Stored items

━━━━━━━━━━

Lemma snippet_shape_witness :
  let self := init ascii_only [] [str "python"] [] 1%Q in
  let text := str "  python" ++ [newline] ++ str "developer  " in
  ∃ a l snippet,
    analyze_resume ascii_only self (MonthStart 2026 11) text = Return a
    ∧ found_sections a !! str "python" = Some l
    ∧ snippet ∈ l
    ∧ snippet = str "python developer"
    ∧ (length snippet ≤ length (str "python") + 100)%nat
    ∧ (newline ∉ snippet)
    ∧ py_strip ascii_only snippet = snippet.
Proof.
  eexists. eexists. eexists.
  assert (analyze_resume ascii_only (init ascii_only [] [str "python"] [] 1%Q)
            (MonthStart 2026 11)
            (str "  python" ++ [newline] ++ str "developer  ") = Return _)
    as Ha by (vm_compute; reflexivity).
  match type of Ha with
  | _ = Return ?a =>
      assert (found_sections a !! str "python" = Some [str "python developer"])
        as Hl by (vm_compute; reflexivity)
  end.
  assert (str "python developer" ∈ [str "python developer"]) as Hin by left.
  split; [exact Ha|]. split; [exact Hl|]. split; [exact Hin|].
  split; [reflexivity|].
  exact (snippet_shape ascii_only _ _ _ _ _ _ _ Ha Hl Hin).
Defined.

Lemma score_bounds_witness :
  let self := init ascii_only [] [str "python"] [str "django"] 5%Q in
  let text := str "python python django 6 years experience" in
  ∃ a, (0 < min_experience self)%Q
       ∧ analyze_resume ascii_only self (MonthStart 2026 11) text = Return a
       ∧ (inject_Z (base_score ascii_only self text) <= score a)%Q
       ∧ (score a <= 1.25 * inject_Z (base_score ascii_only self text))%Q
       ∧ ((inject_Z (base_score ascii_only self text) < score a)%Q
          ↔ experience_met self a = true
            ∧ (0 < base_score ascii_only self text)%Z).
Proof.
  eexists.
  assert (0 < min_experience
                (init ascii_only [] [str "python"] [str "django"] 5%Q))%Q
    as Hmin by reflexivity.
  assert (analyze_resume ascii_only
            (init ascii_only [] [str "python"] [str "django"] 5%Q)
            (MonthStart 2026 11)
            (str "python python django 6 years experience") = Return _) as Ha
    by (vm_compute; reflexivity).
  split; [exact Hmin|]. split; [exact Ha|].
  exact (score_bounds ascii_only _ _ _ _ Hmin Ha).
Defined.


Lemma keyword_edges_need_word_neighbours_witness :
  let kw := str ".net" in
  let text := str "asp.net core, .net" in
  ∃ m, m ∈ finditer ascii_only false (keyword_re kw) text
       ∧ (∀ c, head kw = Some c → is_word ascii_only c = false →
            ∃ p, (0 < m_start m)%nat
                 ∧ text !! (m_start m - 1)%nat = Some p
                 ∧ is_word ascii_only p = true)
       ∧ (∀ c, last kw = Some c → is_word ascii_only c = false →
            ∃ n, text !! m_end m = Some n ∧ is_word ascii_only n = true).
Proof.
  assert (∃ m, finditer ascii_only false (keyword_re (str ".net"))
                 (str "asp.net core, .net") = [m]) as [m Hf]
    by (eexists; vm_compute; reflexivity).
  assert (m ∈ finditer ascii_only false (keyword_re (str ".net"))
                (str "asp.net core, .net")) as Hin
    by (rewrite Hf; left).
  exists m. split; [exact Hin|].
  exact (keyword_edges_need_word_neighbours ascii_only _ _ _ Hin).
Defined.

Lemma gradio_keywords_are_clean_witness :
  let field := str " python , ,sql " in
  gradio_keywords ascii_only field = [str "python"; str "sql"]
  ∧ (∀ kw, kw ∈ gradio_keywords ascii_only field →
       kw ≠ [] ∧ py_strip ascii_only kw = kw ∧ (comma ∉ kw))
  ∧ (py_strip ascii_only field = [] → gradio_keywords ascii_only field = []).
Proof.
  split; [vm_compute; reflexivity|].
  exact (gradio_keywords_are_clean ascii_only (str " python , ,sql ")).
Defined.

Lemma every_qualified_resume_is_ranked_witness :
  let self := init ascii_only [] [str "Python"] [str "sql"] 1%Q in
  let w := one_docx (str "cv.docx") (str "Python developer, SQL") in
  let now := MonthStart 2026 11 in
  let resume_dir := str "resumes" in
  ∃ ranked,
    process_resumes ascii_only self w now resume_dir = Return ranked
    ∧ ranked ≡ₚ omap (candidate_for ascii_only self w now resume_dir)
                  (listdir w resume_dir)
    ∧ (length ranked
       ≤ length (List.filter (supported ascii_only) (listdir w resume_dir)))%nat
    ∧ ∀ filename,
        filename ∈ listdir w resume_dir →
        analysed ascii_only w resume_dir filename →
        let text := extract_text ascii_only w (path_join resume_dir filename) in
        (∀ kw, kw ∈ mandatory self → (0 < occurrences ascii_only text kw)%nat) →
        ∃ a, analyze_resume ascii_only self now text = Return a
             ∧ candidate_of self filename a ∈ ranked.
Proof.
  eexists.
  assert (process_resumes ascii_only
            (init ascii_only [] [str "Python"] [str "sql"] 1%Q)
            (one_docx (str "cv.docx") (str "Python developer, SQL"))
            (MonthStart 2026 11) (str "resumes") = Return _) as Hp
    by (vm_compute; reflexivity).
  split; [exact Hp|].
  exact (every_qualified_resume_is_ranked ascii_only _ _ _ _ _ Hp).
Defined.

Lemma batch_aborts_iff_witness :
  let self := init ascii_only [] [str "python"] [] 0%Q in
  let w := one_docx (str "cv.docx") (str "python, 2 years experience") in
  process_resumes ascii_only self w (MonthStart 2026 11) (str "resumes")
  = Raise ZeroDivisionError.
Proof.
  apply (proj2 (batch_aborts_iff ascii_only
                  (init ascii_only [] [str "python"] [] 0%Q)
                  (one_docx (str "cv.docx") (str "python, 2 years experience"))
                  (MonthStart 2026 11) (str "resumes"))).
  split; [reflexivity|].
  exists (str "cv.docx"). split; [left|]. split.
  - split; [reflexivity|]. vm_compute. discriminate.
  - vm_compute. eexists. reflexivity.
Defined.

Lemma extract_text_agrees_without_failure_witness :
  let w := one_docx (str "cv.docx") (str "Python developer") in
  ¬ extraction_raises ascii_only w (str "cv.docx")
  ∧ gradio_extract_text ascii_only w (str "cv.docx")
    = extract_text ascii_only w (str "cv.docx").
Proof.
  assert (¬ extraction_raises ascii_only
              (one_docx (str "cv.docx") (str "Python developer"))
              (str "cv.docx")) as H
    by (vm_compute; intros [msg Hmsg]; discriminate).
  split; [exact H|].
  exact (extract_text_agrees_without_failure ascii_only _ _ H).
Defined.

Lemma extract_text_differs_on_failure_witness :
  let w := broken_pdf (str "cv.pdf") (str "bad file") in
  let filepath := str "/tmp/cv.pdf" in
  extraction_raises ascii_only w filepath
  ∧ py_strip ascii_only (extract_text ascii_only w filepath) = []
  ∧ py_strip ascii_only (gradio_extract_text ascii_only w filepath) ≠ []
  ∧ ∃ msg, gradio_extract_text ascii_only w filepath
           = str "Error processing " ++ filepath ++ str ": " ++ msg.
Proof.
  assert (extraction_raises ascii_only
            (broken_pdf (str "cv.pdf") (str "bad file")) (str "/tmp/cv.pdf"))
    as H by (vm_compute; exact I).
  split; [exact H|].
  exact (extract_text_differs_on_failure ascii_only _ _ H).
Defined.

━━━━━━━━━━

● TRY IT
Copy each line above containing the string "length".

● RESPONSE TO THE TASK
    ∧ (length snippet ≤ length (str "python") + 100)%nat
    ∧ (length ranked
       ≤ length (List.filter (supported ascii_only) (listdir w resume_dir)))%nat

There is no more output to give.